[WORK REQUEST]:
Reproduce verbatim the lines of the material below, starting at the line with "wp (writeFragment floatCast" and ending at the line with "intros Hbuf Hfit", both inclusive; skip the rest.

START PROVIDED ENTRIES

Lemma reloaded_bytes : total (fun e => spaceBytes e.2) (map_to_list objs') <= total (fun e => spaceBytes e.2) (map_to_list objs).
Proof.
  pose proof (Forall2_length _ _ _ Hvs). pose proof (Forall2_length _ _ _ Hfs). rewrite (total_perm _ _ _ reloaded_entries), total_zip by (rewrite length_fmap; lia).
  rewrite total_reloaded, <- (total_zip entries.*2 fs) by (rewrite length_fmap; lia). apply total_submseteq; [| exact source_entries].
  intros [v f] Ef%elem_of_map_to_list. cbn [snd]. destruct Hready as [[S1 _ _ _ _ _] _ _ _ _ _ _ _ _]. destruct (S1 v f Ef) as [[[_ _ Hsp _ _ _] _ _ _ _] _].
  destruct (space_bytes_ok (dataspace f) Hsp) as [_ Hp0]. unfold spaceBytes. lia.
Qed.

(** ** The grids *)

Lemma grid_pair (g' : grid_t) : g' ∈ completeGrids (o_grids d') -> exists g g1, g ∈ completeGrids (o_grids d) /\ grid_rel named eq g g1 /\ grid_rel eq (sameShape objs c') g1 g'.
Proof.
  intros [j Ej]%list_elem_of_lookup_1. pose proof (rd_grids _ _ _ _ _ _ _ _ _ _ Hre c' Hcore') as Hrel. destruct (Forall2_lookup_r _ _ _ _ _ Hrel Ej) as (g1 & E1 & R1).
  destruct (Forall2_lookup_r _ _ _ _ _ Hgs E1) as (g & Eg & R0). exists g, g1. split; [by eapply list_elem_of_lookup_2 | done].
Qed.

END PROVIDED ENTRIES
START PROVIDED ENTRIES

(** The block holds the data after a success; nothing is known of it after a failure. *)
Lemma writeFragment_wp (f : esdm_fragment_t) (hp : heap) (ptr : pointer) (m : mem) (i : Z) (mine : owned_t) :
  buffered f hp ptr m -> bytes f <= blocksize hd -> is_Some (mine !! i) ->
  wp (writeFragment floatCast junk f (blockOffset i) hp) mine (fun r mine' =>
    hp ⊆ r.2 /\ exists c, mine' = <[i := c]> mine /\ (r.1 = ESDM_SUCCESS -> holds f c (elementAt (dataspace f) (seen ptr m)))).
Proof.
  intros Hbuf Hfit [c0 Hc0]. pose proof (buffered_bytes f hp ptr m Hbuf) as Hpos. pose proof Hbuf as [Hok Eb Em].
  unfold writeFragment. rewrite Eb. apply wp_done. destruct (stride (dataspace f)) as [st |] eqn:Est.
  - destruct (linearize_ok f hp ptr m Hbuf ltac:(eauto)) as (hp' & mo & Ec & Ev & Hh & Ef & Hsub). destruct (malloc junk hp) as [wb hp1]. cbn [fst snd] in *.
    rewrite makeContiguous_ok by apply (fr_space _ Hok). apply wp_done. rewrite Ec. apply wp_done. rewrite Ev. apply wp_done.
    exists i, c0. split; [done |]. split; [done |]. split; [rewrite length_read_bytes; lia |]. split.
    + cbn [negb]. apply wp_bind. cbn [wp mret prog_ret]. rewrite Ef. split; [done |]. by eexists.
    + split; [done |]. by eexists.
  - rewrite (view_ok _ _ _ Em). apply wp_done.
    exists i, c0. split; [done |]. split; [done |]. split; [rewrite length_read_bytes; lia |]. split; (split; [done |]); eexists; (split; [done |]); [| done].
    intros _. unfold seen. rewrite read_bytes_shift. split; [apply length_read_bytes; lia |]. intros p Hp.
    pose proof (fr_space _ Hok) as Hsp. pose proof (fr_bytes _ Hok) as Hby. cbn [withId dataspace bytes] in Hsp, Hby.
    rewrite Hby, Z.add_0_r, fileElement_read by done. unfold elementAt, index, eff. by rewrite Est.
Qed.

END PROVIDED ENTRIES

[RESPONSE]:
  wp (writeFragment floatCast junk f (blockOffset i) hp) mine (fun r mine' =>
    hp ⊆ r.2 /\ exists c, mine' = <[i := c]> mine /\ (r.1 = ESDM_SUCCESS -> holds f c (elementAt (dataspace f) (seen ptr m)))).
Proof.
  intros Hbuf Hfit [c0 Hc0]. pose proof (buffered_bytes f hp ptr m Hbuf) as Hpos. pose proof Hbuf as [Hok Eb Em].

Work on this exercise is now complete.